- GOAL OF THE EXERCISE -
Please write out, exactly, every line of the listing from its first line through the one that includes "Conventions of the embedding.".

===== PROVIDED ENTRIES =====

(** * qadence_trial: collocation sampling and physics loss for the 2D Laplace
      equation, and the fixed-budget training loop

    Shallow embedding of [src/qadence_trial.py]: the seeding, the sampler
    and the training loop (lines 22-107), the feature maps of the circuit
    (lines 78-87) and the data of the comparison plot (lines 109-117).  The
    quantum circuit itself and the drawing of the plot (lines 119-128) are
    calls into libraries and are left out.

    Conventions of the embedding.
    - Tensor elements are real numbers: arithmetic is exact; the rounding of
      the machine floats, their infinities and the [nan] that arithmetic on
      them can produce are not modelled.  The one non-number the script can
      produce without rounding, the mean of an empty tensor, is kept as
      [NaN].  The properties say which formula a method computes; none of
      them says that a machine result is exact or is a number.  Module
      [Machine] has the reduction [.pow(2).mean()] in machine arithmetic,
      for the places where the difference matters.
    - A tensor object records whether its dtype is a floating-point one:
      only such a tensor can be made to require gradients.
    - The torch primitives the script calls ([rand], column assignment and
      column reads, [sin], [pow], [mean], broadcasting subtraction,
      [autograd.grad], [manual_seed], the optimizer calls) are modelled in
      module [Torch] and at the head of the script; the script itself is
      module [QadenceTrial].
    - A tensor that is differentiated carries its computation graph: an
      expression over the elements of the leaf it was computed from, built
      from constants, sums, differences, products, negation, [sin], [cos] and
      [exp].  [autograd.grad] is reverse-mode accumulation over that graph;
      section [Autograd] proves that it computes derivatives.
    - Tensors created by [rand] are objects of a store, addressed by their
      index, so that an assignment to an attribute or a column is seen by
      every holder of the object.
    - Python exceptions are the [Raise] results of a state-and-error monad;
      the state persists up to the point where the exception is raised.
    - The model ([net]), the random generator and the optimizer are external
      collaborators: they are section variables.  The forward pass of the
      model is a function of its parameters and its input.
    - The training loop records the calls an observer would see in a trace
      ([log]); the trace is not read by the script.
    - Plain Python on integers and lists (lines 86-87) and the tensor
      expressions of the plot return [Done] or [Failed]; they touch no state.
      qadence's [feature_map] and [kron] are external collaborators that
      return a block or raise. *)

From Stdlib Require Import Reals Lra Lia List ZArith Bool Arith.
From Stdlib Require String.
From Stdlib Require Floats.SpecFloat.
Import ListNotations.

Local Open Scope R_scope.

(* ================================================================== *)
(** ** The torch primitives used by the script                          *)
(* ================================================================== *)

Module Torch.

(** Messages of the [RuntimeError]s the modelled primitives can raise. *)
Inductive torch_error : Type :=
| NegativeDimension   (* rand: "Trying to create tensor with negative dimension" *)
| SizeMismatch        (* broadcasting: "The size of tensor a must match ..." *)
| NoGradRequired      (* grad: "One of the differentiated Tensors does not require grad" *)
| UnusedInGraph       (* grad: the outputs carry no graph, or one the input is not in *)
| NotFloatingPoint.   (* requires_grad: "only Tensors of floating point and complex dtype
                         can require gradients" *)

Inductive exn : Type :=
| IndexError
| RuntimeError (m : torch_error).

Inductive result (A : Type) : Type :=
| Ok (a : A)
| Raise (e : exn).
Arguments Ok {A} a.
Arguments Raise {A} e.

(** A zero-dimensional tensor as returned by [.mean()]. *)
Inductive scalar : Type :=
| Real (r : R)
| NaN.

Definition scalar_add (a b : scalar) : scalar :=
  match a, b with
  | Real x, Real y => Real (x + y)
  | _, _ => NaN
  end.

(** *** Computation graphs

    A tensor that takes part in differentiation carries, per element, the
    expression that produced it from the elements of the leaf tensor it was
    computed from.  [Leaf i j] is element [(i, j)] of that leaf. *)
Inductive expr : Type :=
| Const (c : R)
| Leaf (i j : nat)
| Add (a b : expr)
| Sub (a b : expr)
| Mul (a b : expr)
| Neg (a : expr)
| Sin (a : expr)
| Cos (a : expr)
| Exp (a : expr).

Definition entry (rows : list (list R)) (i j : nat) : R :=
  nth j (nth i rows []) 0.

Fixpoint eval (env : list (list R)) (e : expr) : R :=
  match e with
  | Const c => c
  | Leaf i j => entry env i j
  | Add a b => eval env a + eval env b
  | Sub a b => eval env a - eval env b
  | Mul a b => eval env a * eval env b
  | Neg a => - eval env a
  | Sin a => sin (eval env a)
  | Cos a => cos (eval env a)
  | Exp a => exp (eval env a)
  end.

(** Does the graph of [e] reach the leaf tensor at all? *)
Fixpoint has_leaf (e : expr) : bool :=
  match e with
  | Const _ => false
  | Leaf _ _ => true
  | Add a b | Sub a b | Mul a b => has_leaf a || has_leaf b
  | Neg a | Sin a | Cos a | Exp a => has_leaf a
  end.

(** Accumulation of two gradient contributions; [None] is "no path". *)
Definition accum (a b : option expr) : option expr :=
  match a, b with
  | None, x => x
  | x, None => x
  | Some x, Some y => Some (Add x y)
  end.

(** Reverse-mode differentiation: [backprop g e i j] pushes the incoming
    gradient [g] from the node [e] down to the leaf element [(i, j)], with
    the local rules of torch's backward functions.  The result is itself a
    graph ([create_graph=True]). *)
Fixpoint backprop (g : expr) (e : expr) (i j : nat) : option expr :=
  match e with
  | Const _ => None
  | Leaf i' j' => if (i =? i')%nat && (j =? j')%nat then Some g else None
  | Add a b => accum (backprop g a i j) (backprop g b i j)
  | Sub a b => accum (backprop g a i j) (backprop (Neg g) b i j)
  | Mul a b => accum (backprop (Mul g b) a i j) (backprop (Mul g a) b i j)
  | Neg a => backprop (Neg g) a i j
  | Sin a => backprop (Mul g (Cos a)) a i j
  | Cos a => backprop (Mul g (Neg (Sin a))) a i j
  | Exp a => backprop (Mul g (Exp a)) a i j
  end.

(** *** Tensors *)

(** A leaf tensor of rank two: an object of the store with its data, its
    [requires_grad] attribute and whether its dtype is a floating-point one
    ([is_floating_point()]).  The elements of a tensor of an integer dtype
    are the integers among the reals; tensors of a complex dtype, which can
    require gradients too, have no place among tensors of reals. *)
Record tensor : Type := mkTensorOf {
  ncols : nat;
  rows : list (list R);
  requires_grad : bool;
  is_floating_point : bool
}.

(** A tensor of the default dtype, as [rand(size=(n, d))] creates it. *)
Abbreviation mkTensor nc rs rg := (mkTensorOf nc rs rg true).

(** A tensor value flowing through the model: its shape, its elements in
    row-major order, and [troot], the store address of the leaf tensor its
    graph was recorded from ([None] when nothing was recorded). *)
Record ttensor : Type := mkTT {
  troot : option nat;
  tshape : list nat;
  telems : list expr
}.

Definition tvalues (env : list (list R)) (t : ttensor) : list R :=
  map (eval env) (telems t).

(** Elements of a leaf as seen by an operation applied to it: graph leaves
    when the tensor requires grad, plain constants otherwise. *)
Definition view_row (rg : bool) (i : nat) (r : list R) : list expr :=
  if rg then map (fun j => Leaf i j) (seq 0 (length r)) else map Const r.

Fixpoint view_rows (rg : bool) (i : nat) (rs : list (list R)) : list expr :=
  match rs with
  | [] => []
  | r :: rs' => view_row rg i r ++ view_rows rg (S i) rs'
  end.

Definition view (addr : nat) (t : tensor) : ttensor :=
  {| troot := if requires_grad t then Some addr else None;
     tshape := [length (rows t); ncols t];
     telems := view_rows (requires_grad t) 0 (rows t) |}.

(** *** Elementwise operations and reductions on values *)

Definition pow2 (l : list R) : list R := map (fun x => x * x) l.

Definition sum (l : list R) : R := fold_right Rplus 0 l.

(** [.mean()] over all elements; the mean of no element is [nan]. *)
Definition mean (l : list R) : scalar :=
  match l with
  | [] => NaN
  | _ :: _ => Real (sum l / INR (length l))
  end.

(** [sample[:, j] = v]: overwrite column [j] of every row. *)
Fixpoint set_nth (j : nat) (v : R) (r : list R) : list R :=
  match r, j with
  | [], _ => []
  | _ :: r', O => v :: r'
  | x :: r', S j' => x :: set_nth j' v r'
  end.

Definition set_col (j : nat) (v : R) (t : tensor) : result tensor :=
  if (j <? ncols t)%nat
  then Ok {| ncols := ncols t;
             rows := map (set_nth j v) (rows t);
             requires_grad := requires_grad t;
             is_floating_point := is_floating_point t |}
  else Raise IndexError.

(** [sample[:, j]] read as a one-dimensional tensor. *)
Definition get_col (j : nat) (nc : nat) (rs : list (list R)) : result (list R) :=
  if (j <? nc)%nat then Ok (map (fun r => nth j r 0) rs) else Raise IndexError.

(** Broadcasting subtraction [a - v] of a tensor [a] of shape [sh] and a
    one-dimensional tensor [v]: the last dimension of [a] (1 for a
    zero-dimensional [a]) is matched against the length of [v]. *)
Definition last_dim (sh : list nat) : nat := last sh 1%nat.

Fixpoint chunks {A : Type} (fuel q : nat) (l : list A) : list (list A) :=
  match fuel with
  | O => []
  | S fuel' =>
      match l with
      | [] => []
      | _ :: _ => firstn q l :: chunks fuel' q (skipn q l)
      end
  end.

Fixpoint zip_sub (a v : list R) : list R :=
  match a, v with
  | x :: a', y :: v' => (x - y) :: zip_sub a' v'
  | _, _ => []
  end.
(** ** The reply generator *)

Lemma lower_char_idem c : lower_char (lower_char c) = lower_char c.
Proof. by destruct c as [[] [] [] [] [] [] [] []]. Qed.

Lemma is_white_lower_char c : is_white (lower_char c) = is_white c.
Proof. by destruct c as [[] [] [] [] [] [] [] []]. Qed.

Lemma toLowerCase_idem s : toLowerCase (toLowerCase s) = toLowerCase s.
Proof.
  induction s as [|c s IH]; [done|]. cbn [toLowerCase].
  by rewrite lower_char_idem, IH.
Qed.

Lemma toLowerCase_empty s : toLowerCase s = "" ↔ s = "".
Proof. by destruct s. Qed.

Lemma trimStart_toLowerCase s :
  trimStart (toLowerCase s) = toLowerCase (trimStart s).
Proof.
  induction s as [|c s IH]; [done|]. cbn [toLowerCase trimStart].
  rewrite is_white_lower_char. by destruct (is_white c).
Qed.

Lemma trimEnd_toLowerCase s :
  trimEnd (toLowerCase s) = toLowerCase (trimEnd s).
Proof.
  induction s as [|c s IH]; [done|]. cbn [toLowerCase trimEnd].
  rewrite IH, is_white_lower_char.
  destruct (trimEnd s); cbn [toLowerCase]; [by destruct (is_white c)|done].
Qed.

Lemma trim_toLowerCase s : trim (toLowerCase s) = toLowerCase (trim s).
Proof. unfold trim. by rewrite trimStart_toLowerCase, trimEnd_toLowerCase. Qed.

Lemma trimStart_white pre s :
  all_white pre = true → trimStart (pre +:+ s) = trimStart s.
Proof.
  induction pre as [|c pre IH]; [done|]. cbn [all_white].
  intros [Hc Hpre]%andb_true_iff. rewrite append_cons. cbn [trimStart].
  rewrite Hc. by apply IH.
Qed.

Lemma trimStart_all_white s : all_white s = true → trimStart s = "".
Proof.
  induction s as [|c s IH]; [done|]. cbn [all_white trimStart].
  intros [-> Hs]%andb_true_iff. by apply IH.
Qed.

Lemma trimEnd_all_white s : all_white s = true → trimEnd s = "".
Proof.
  induction s as [|c s IH]; [done|]. cbn [all_white trimEnd].
  intros [-> Hs]%andb_true_iff. by rewrite IH.
Qed.

Lemma trimEnd_white s post :
  all_white post = true → trimEnd (s +:+ post) = trimEnd s.
Proof.
  intros Hpost. induction s as [|c s IH].
  - by apply trimEnd_all_white.
  - rewrite append_cons. cbn [trimEnd]. by rewrite IH.
Qed.

Lemma trimStart_append s t :
  trimStart (s +:+ t) =
    match trimStart s with
    | EmptyString => trimStart t
    | kept => kept +:+ t
    end.
Proof.
  induction s as [|c s IH]; [done|]. rewrite append_cons. cbn [trimStart].
  destruct (is_white c); [exact IH|done].
Qed.

Lemma trim_padding pre s post :
  all_white pre = true → all_white post = true →
  trim (pre +:+ s +:+ post) = trim s.
Proof.
  intros Hpre Hpost. unfold trim.
  rewrite trimStart_white, trimStart_append by done.
  destruct (trimStart s) as [|c kept] eqn:Hs.
  - by rewrite trimStart_all_white.
  - by apply trimEnd_white.
Qed.

Section replies.
Context `{JsNumber number}.
Implicit Types (idea : object number) (s : string).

=====

- SOLUTION -
(** * qadence_trial: collocation sampling and physics loss for the 2D Laplace
      equation, and the fixed-budget training loop

    Shallow embedding of [src/qadence_trial.py]: the seeding, the sampler
    and the training loop (lines 22-107), the feature maps of the circuit
    (lines 78-87) and the data of the comparison plot (lines 109-117).  The
    quantum circuit itself and the drawing of the plot (lines 119-128) are
    calls into libraries and are left out.

    Conventions of the embedding.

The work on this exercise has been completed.